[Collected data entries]
• • • •

(* ===== verification/Upstream.v ===== *)
(** * Talking to an upstream service

    What the three provider adapters share: the HTTP exchange, the line
    scanner over a response body, the reading goroutine of a streaming call,
    and the classification of error responses.

    The HTTP client is the argument [Do] (with the outcome of
    [http.NewRequestWithContext] for a URL), the JSON codec a pair of
    functions.  A streaming body yields [data] and then ends or fails. *)

From S2P Require Import Prelude GoStrings Model Retry Capture.
From Stdlib Require Import Ascii.
Local Open Scope Z_scope.

(** [Config] and [Provider] have the same fields in all three adapters. *)
Record AdapterConfig := mkAdapterConfig {
  ac_APIKey : string;
  ac_BaseURL : string;
  ac_Timeout : Z;
  ac_Models : list string;
}.

Definition adapter_New (defaultBaseURL : string) (cfg : AdapterConfig) : AdapterConfig :=
  {| ac_APIKey := ac_APIKey cfg;
     ac_BaseURL := if bool_decide (ac_BaseURL cfg = "") then defaultBaseURL else ac_BaseURL cfg;
     ac_Timeout := if ac_Timeout cfg =? 0 then 30 * Second else ac_Timeout cfg;
     ac_Models := ac_Models cfg |}.

Record HTTPReq := mkHTTPReq {
  hq_URL : string;
  hq_Headers : list (string * string);
  hq_Body : string;
}.

Record HTTPResp := mkHTTPResp {
  hp_StatusCode : Z;
  hp_RetryAfter : string;
  hp_Body : string;
  hp_BodyErr : option goerr;
}.

(** The client, the clock and the time zone of a call. *)
Record Net_ := mkNet {
  nt_newRequest : string → option goerr;
  nt_Do : HTTPReq → goerr + HTTPResp;
  nt_now : Z;
  nt_lookupName : string → Z → option Z;
}.

(** Marshal, build the request, send it, and check the status: the common
    head of [ChatCompletion] and [ChatCompletionStream]. *)
Definition exchange (net : Net_) (body : goerr + string) (url : string) (hdrs : list (string * string))
    (on_error : HTTPResp → goerr) : goerr + HTTPResp :=
  match body with
  | inl e => inl (ErrWrap "marshaling request: " e)
  | inr body =>
      match nt_newRequest net url with
      | Some e => inl (ErrWrap "creating request: " e)
      | None =>
          match nt_Do net (mkHTTPReq url hdrs body) with
          | inl e => inl (ErrWrap "sending request: " e)
          | inr resp => if hp_StatusCode resp =? 200 then inr resp else inl (on_error resp)
          end
      end
  end.

(** ** Error responses *)

Definition limit_read (s : string) : string :=
  if strlen s <=? 2 ^ 20 then s else str_take (Z.to_nat (2 ^ 20)) s.

(** The parsed error document: its message and its type. *)
Definition error_response (retryable : Z → bool) (errorTypeFromStatus : Z → string)
    (parse : string → option (string * string)) (net : Net_) (resp : HTTPResp) : ProviderError :=
  let body := limit_read (hp_Body resp) in
  let '(msg, ty) :=
    match parse body with
    | Some (m, t) =>
        if bool_decide (m = "")
        then (if 200 <? strlen body then str_take 200 body else body, errorTypeFromStatus (hp_StatusCode resp))
        else (m, t)
    | None =>
        (if 200 <? strlen body then str_take 200 body else body, errorTypeFromStatus (hp_StatusCode resp))
    end in
  {| StatusCode := hp_StatusCode resp; pe_Type := ty; pe_Message := msg;
     Retryable := retryable (hp_StatusCode resp);
     pe_RetryAfter := ParseRetryAfter (nt_lookupName net) (nt_now net) (hp_RetryAfter resp) |}.

(** ** [bufio.Scanner] with [ScanLines] and a 1 MiB buffer *)

Definition nl : ascii := ascii_of_nat 10.
Definition cr : ascii := ascii_of_nat 13.
Definition maxToken : Z := 1024 * 1024.
Definition ErrTooLong : goerr := ErrMsg "bufio.Scanner: token too long".

(** A line without its end: one trailing carriage return is dropped; [rev] is
    the line read so far, reversed. *)
Definition drop_cr (rev : string) : string :=
  match rev with
  | String c rest => if Ascii.eqb c cr then String.rev rest else String.rev rev
  | EmptyString => ""
  end.

(** [n] is the length of [rev]. *)
Fixpoint scan_go (rev : string) (n : Z) (data : string) (err : option goerr)
    : list string * option goerr :=
  match data with
  | EmptyString =>
      if maxToken <=? n then ([], Some ErrTooLong)
      else if n =? 0 then ([], err)
      else ([drop_cr rev], err)
  | String c rest =>
      if maxToken <=? n then ([], Some ErrTooLong)
      else if Ascii.eqb c nl then
        let '(ls, e) := scan_go "" 0 rest err in (drop_cr rev :: ls, e)
      else scan_go (String c rev) (n + 1) rest err
  end.

(** The lines [scanner.Scan] yields and the final [scanner.Err]. *)
Definition scan_lines (data : string) (err : option goerr) : list string * option goerr :=
  scan_go "" 0 data err.

(** ** The reading goroutine *)

Inductive Act :=
| ASkip
| ASend (evt : StreamEvent)
| AFail (e : goerr)
| AReturn.

Definition fail_event (e : goerr) : StreamEvent := mkStreamEvent None (Some e).
Definition chunk_event (c : ChatCompletionChunk) : StreamEvent := mkStreamEvent (Some c) None.

Section Pump.
(** [step] handles one line; [final] is the error sent after the last line,
    if one is. *)
Context {St : Type} (step : St → string → St * Act) (final : option goerr).

(** [stop] is where the end of the caller's context is observed: [(n, false)]
    before line [n], [(n, true)] at the send of line [n] (or before the line
    after it, when line [n] sends nothing). *)
Fixpoint pump (lines : list string) (stop : option (nat * bool)) (st : St) : list StreamEvent :=
  match lines with
  | [] =>
      match stop, final with
      | Some (O, _), _ => []
      | _, Some e => [fail_event e]
      | _, None => []
      end
  | line :: lines =>
      match stop with
      | Some (O, false) => []
      | _ =>
          let at_send := match stop with Some (O, true) => true | _ => false end in
          let stop' := match stop with
                       | Some (S n, b) => Some (n, b)
                       | Some (O, _) => Some (O, false)
                       | None => None
                       end in
          match step st line with
          | (st, ASkip) => pump lines stop' st
          | (_, AReturn) => []
          | (st, ASend evt) => if at_send then [] else evt :: pump lines stop' st
          | (_, AFail e) => if at_send then [] else [fail_event e]
          end
      end
  end.

(** ** The shape of a stream *)

Definition is_chunk (e : StreamEvent) : Prop := Err e = None ∧ is_Some (Chunk e).
Definition sends_chunks : Prop := ∀ st line st' evt, step st line = (st', ASend evt) → is_chunk evt.

(** A stream is a sequence of chunks, possibly closed by one error. *)
Lemma pump_shape lines stop st :
  sends_chunks → ∃ cs tail, pump lines stop st = cs ++ tail ∧ Forall is_chunk cs ∧
    (tail = [] ∨ ∃ e, tail = [fail_event e]).
Proof.
  intros Hs. assert (∀ e, ∃ cs tail, [fail_event e] = cs ++ tail ∧ Forall is_chunk cs ∧
    (tail = [] ∨ ∃ e, tail = [fail_event e])) as Hfail by (intros e; exists [], [fail_event e]; eauto).
  assert (∃ cs tail, [] = cs ++ tail ∧ Forall is_chunk cs ∧
    (tail = [] ∨ ∃ e, tail = [fail_event e])) as Hnil by (exists [], []; eauto).
  revert stop st. induction lines as [|line lines IH]; intros stop st; simpl.
  - destruct stop as [[[|n] b]|], final; auto.
  - destruct (step st line) as [st' act] eqn:Es.
    assert (∀ evt stop', act = ASend evt → ∃ cs tail, evt :: pump lines stop' st' = cs ++ tail ∧
      Forall is_chunk cs ∧ (tail = [] ∨ ∃ e, tail = [fail_event e])) as Hsend.
    { intros evt stop' ->. destruct (IH stop' st') as (cs&tail&Heq&Hc&Ht). exists (evt :: cs), tail.
      rewrite Heq. split; [done|]. split; [|done]. constructor; [by eapply Hs|done]. }
    destruct stop as [[[|n] [|]]|], act; eauto.
Qed.

(** What every step ensures of the events it sends, all events have. *)
Lemma pump_Forall (I : St → Prop) (Q : StreamEvent → Prop) lines stop st :
  (∀ st line, I st → I (step st line).1 ∧ ∀ evt, (step st line).2 = ASend evt → Q evt) →
  (∀ e, Q (fail_event e)) → I st → Forall Q (pump lines stop st).
Proof.
  intros Hstep Hfail. revert stop st. induction lines as [|line lines IH]; intros stop st Hst; cbn [pump].
  { destruct stop as [[[|n] b]|], final; auto. }
  destruct (Hstep st line Hst) as [Hst' Hev]. destruct (step st line) as [st' act]. cbn [fst snd] in *.
  destruct stop as [[[|n] [|]]|], act; auto.
Qed.

(** The state after some lines, none of which ends the stream. *)
Fixpoint through (st : St) (lines : list string) : option (St * list StreamEvent) :=
  match lines with
  | [] => Some (st, [])
  | line :: lines =>
      match step st line with
      | (st, ASkip) => through st lines
      | (st, ASend evt) => '(st, evs) ← through st lines; Some (st, evt :: evs)
      | (_, AFail _) | (_, AReturn) => None
      end
  end.

Lemma pump_through lines rest st st' evs :
  through st lines = Some (st', evs) → pump (lines ++ rest) None st = evs ++ pump rest None st'.
Proof.
  revert st evs. induction lines as [|line lines IH]; intros st evs Ht; simpl in *; [by injection Ht as -> <-|].
  destruct (step st line) as [st1 [|evt|e|]]; try done; [by apply IH|].
  destruct (through st1 lines) as [[st2 evs']|] eqn:E; [|done]. injection Ht as -> <-. simpl. by rewrite (IH _ _ E).
Qed.
End Pump.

• • • •

[What to work on]
Could you filter the entries above for lines holding the string "Prop" and copy them?

[Exercise answer]
Definition is_chunk (e : StreamEvent) : Prop := Err e = None ∧ is_Some (Chunk e).
Definition sends_chunks : Prop := ∀ st line st' evt, step st line = (st', ASend evt) → is_chunk evt.
Lemma pump_Forall (I : St → Prop) (Q : StreamEvent → Prop) lines stop st :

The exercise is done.